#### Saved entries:

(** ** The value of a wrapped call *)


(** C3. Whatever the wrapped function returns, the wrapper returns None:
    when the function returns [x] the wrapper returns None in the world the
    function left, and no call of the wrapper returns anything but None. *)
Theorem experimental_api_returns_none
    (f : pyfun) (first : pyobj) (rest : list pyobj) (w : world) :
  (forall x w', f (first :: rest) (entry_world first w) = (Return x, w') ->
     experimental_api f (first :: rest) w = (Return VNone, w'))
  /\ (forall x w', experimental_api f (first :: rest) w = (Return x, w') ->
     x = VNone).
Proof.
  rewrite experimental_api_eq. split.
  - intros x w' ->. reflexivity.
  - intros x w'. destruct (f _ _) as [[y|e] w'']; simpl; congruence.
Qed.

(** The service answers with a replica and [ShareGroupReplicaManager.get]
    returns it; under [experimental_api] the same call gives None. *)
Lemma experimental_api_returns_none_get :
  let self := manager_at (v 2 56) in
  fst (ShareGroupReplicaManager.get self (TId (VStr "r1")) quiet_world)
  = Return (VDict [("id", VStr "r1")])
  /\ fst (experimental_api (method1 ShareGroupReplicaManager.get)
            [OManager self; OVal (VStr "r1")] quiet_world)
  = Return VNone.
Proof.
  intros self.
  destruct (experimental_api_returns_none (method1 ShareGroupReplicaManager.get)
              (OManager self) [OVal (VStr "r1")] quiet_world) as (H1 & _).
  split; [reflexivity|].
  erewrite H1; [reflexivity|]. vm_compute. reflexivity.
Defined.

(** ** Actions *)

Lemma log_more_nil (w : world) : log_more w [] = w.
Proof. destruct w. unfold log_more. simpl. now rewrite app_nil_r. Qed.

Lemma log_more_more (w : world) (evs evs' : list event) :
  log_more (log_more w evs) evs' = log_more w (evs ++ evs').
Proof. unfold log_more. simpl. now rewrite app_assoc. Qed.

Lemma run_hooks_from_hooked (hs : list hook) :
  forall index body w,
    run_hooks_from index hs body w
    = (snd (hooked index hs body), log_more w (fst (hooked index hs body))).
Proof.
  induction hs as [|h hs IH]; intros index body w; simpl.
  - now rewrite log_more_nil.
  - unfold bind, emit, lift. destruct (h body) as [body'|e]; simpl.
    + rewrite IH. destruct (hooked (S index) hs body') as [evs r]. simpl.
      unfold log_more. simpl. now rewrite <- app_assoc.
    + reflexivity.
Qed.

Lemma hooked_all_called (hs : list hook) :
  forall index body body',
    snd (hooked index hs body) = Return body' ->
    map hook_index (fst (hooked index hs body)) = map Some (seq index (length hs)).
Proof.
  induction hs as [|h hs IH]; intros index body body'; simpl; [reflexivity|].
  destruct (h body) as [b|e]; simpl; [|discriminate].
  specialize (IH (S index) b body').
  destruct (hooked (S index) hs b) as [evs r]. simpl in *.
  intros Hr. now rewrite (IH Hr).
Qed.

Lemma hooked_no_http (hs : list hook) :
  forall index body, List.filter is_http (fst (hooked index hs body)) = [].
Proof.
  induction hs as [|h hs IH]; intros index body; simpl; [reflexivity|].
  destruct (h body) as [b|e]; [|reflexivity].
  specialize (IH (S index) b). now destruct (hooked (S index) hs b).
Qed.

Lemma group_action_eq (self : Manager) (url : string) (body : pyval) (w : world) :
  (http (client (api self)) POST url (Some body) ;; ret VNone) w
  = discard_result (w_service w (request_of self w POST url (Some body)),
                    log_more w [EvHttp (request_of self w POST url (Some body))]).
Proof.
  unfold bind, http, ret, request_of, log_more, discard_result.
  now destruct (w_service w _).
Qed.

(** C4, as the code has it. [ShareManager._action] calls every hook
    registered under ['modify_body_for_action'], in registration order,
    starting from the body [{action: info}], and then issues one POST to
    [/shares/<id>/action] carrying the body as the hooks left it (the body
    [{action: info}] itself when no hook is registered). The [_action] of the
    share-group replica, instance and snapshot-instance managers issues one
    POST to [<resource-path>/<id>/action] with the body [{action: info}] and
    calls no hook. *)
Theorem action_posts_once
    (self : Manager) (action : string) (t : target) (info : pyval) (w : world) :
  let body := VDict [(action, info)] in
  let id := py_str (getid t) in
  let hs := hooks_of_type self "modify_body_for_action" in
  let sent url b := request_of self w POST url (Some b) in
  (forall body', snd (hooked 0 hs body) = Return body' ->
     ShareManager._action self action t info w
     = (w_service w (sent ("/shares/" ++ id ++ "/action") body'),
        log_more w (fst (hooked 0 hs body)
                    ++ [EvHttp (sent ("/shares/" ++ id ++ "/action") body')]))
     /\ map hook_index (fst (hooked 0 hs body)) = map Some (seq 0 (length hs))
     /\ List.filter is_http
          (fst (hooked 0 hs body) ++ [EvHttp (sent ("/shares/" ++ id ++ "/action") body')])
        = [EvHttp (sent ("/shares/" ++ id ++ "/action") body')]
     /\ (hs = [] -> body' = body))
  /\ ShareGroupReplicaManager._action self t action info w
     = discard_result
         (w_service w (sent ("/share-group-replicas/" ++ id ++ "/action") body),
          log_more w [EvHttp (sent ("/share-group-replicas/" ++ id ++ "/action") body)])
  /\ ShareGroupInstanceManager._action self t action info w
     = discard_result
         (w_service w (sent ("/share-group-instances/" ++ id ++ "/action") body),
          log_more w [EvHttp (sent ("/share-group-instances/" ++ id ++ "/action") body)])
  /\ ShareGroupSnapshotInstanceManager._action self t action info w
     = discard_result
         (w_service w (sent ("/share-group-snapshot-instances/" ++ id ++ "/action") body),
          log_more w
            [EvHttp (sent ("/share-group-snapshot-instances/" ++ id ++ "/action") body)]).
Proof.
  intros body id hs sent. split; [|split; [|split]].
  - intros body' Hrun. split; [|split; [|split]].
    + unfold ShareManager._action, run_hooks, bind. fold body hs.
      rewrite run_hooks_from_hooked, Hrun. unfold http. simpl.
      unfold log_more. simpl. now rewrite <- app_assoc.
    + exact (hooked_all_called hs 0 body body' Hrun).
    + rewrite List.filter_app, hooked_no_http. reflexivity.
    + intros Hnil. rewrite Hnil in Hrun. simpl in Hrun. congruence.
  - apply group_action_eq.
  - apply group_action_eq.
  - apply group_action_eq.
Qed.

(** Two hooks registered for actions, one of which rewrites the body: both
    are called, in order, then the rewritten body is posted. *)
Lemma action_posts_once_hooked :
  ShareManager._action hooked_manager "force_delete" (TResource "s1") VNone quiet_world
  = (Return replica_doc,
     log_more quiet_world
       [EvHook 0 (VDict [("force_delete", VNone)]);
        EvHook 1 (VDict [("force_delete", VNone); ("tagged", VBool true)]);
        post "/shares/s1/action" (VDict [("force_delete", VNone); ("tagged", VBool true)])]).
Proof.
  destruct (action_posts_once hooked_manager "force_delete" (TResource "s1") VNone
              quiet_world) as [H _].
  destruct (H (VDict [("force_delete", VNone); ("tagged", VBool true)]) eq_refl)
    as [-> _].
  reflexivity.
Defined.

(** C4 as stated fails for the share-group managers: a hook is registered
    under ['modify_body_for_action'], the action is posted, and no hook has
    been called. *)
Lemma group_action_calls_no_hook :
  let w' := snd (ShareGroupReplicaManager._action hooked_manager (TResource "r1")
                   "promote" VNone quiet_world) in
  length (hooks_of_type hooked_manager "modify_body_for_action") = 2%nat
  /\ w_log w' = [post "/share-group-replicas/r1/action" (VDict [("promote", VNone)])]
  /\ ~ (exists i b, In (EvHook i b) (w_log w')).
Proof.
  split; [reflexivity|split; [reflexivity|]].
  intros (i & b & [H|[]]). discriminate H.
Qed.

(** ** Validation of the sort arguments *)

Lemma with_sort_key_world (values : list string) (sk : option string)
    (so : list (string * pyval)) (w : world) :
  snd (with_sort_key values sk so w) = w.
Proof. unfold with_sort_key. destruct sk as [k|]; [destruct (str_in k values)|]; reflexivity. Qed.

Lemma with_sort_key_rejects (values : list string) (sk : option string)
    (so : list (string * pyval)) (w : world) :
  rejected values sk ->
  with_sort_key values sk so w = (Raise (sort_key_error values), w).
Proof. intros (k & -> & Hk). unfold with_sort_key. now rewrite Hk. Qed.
---
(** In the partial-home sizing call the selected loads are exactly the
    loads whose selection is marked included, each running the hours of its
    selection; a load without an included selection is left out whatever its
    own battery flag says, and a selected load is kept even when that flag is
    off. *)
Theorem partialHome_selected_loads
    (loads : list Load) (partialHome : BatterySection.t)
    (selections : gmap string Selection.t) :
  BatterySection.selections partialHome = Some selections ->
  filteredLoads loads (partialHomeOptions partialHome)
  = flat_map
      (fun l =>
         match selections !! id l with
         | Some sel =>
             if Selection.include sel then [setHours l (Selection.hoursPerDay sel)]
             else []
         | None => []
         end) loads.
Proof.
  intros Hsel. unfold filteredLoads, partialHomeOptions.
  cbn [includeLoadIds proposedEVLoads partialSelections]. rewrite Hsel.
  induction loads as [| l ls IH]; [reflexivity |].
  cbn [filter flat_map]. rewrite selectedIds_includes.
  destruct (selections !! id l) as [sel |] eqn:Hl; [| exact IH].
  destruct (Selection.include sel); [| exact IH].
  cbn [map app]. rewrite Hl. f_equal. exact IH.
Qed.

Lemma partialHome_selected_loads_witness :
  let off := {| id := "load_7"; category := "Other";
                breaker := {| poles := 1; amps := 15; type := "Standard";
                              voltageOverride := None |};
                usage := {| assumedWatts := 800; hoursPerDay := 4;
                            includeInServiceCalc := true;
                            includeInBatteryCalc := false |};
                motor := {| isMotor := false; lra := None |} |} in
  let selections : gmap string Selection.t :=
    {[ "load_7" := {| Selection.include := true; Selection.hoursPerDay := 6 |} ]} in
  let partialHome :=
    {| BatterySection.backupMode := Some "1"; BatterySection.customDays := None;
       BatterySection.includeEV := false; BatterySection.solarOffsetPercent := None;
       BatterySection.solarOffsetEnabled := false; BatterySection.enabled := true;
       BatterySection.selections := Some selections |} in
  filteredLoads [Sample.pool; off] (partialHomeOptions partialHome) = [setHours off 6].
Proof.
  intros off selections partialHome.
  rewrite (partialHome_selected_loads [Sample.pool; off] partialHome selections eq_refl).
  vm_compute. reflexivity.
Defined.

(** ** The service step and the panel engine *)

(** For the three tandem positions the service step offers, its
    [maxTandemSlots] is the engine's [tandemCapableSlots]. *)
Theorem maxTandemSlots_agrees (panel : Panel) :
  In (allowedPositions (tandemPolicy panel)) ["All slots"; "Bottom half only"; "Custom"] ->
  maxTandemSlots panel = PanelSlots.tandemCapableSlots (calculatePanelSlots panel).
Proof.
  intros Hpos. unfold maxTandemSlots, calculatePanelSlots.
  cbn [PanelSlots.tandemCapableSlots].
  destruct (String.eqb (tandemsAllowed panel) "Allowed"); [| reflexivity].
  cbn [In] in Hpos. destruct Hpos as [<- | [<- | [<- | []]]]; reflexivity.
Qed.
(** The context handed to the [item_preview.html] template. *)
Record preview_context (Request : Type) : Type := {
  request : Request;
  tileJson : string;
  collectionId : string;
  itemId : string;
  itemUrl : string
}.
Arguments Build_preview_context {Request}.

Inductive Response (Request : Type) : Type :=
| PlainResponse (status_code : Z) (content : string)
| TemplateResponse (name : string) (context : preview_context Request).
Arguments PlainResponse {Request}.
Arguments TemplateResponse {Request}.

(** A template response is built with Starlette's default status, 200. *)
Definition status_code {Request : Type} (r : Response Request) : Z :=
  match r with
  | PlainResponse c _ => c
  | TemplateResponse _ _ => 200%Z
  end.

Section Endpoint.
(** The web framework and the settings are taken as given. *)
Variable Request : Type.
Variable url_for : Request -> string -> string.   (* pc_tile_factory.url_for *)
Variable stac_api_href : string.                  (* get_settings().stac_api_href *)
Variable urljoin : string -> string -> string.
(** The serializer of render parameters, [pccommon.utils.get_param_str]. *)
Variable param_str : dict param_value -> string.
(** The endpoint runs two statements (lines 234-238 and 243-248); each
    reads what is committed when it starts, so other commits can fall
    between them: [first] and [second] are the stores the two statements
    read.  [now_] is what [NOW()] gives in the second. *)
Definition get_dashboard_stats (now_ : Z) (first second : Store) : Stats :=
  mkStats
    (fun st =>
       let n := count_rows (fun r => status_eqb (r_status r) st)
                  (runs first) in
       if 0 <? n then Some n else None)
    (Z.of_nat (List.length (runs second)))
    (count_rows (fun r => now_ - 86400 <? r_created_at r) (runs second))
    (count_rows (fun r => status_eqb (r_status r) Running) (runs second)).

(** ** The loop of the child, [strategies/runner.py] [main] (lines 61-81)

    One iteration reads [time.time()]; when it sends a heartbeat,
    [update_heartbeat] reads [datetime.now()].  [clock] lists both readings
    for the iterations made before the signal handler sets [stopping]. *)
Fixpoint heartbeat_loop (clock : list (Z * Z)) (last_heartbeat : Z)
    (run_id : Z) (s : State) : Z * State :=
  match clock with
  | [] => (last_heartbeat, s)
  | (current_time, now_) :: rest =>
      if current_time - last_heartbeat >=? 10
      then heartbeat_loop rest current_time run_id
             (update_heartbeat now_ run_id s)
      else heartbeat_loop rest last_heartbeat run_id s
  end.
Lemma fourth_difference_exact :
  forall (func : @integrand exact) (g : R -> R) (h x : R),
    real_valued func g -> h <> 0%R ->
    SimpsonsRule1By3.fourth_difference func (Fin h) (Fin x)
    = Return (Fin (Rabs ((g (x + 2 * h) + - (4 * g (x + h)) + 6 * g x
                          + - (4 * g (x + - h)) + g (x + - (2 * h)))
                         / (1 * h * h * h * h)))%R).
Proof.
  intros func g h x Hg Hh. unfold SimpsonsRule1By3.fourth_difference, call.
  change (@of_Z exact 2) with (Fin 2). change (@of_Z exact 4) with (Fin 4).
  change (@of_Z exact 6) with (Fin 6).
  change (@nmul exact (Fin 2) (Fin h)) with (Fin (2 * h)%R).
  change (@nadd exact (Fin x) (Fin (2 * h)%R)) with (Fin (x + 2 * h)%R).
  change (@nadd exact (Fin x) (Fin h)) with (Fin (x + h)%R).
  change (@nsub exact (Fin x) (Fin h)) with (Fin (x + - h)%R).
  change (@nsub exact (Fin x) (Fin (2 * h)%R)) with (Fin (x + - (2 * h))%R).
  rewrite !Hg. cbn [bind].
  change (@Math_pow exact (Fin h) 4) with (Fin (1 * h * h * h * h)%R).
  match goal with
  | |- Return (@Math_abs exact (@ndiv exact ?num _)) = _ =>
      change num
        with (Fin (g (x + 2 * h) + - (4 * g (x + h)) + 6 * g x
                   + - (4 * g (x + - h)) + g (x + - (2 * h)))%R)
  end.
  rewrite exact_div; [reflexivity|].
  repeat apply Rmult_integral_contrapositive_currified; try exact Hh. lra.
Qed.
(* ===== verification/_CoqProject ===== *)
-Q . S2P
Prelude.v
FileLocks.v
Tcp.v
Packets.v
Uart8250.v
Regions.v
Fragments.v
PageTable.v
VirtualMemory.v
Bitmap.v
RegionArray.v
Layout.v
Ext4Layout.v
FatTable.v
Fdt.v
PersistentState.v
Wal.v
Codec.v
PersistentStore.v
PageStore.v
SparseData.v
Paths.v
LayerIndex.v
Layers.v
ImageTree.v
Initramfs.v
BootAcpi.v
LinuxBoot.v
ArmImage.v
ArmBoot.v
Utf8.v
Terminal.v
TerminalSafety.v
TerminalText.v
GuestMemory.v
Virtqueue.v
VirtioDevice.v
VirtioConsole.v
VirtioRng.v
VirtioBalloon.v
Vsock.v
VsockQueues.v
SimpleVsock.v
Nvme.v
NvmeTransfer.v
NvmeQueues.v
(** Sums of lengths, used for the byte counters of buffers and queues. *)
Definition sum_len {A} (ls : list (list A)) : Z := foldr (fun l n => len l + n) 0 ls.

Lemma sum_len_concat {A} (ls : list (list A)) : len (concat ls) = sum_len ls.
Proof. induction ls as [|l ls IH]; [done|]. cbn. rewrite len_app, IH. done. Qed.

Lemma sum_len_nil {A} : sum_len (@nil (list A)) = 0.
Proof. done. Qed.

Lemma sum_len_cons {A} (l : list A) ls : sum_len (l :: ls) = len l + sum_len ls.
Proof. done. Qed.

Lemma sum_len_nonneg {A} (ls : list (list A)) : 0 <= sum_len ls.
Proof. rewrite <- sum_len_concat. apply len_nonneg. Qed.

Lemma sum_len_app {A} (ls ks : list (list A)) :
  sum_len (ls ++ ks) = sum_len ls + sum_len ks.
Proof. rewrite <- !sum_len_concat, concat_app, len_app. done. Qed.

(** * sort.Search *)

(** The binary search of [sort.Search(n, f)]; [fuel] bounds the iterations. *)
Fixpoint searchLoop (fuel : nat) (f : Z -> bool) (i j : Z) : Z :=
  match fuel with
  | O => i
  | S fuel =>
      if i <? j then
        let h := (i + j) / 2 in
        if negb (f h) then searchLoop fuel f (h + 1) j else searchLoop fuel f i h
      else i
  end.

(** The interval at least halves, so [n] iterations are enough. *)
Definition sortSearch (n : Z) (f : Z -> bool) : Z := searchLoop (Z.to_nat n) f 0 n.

#### BRIEF:
How many of the lines above contain the word "Hpos"? Only the number should be given.

#### ANSWER TO THIS PROBLEM:
2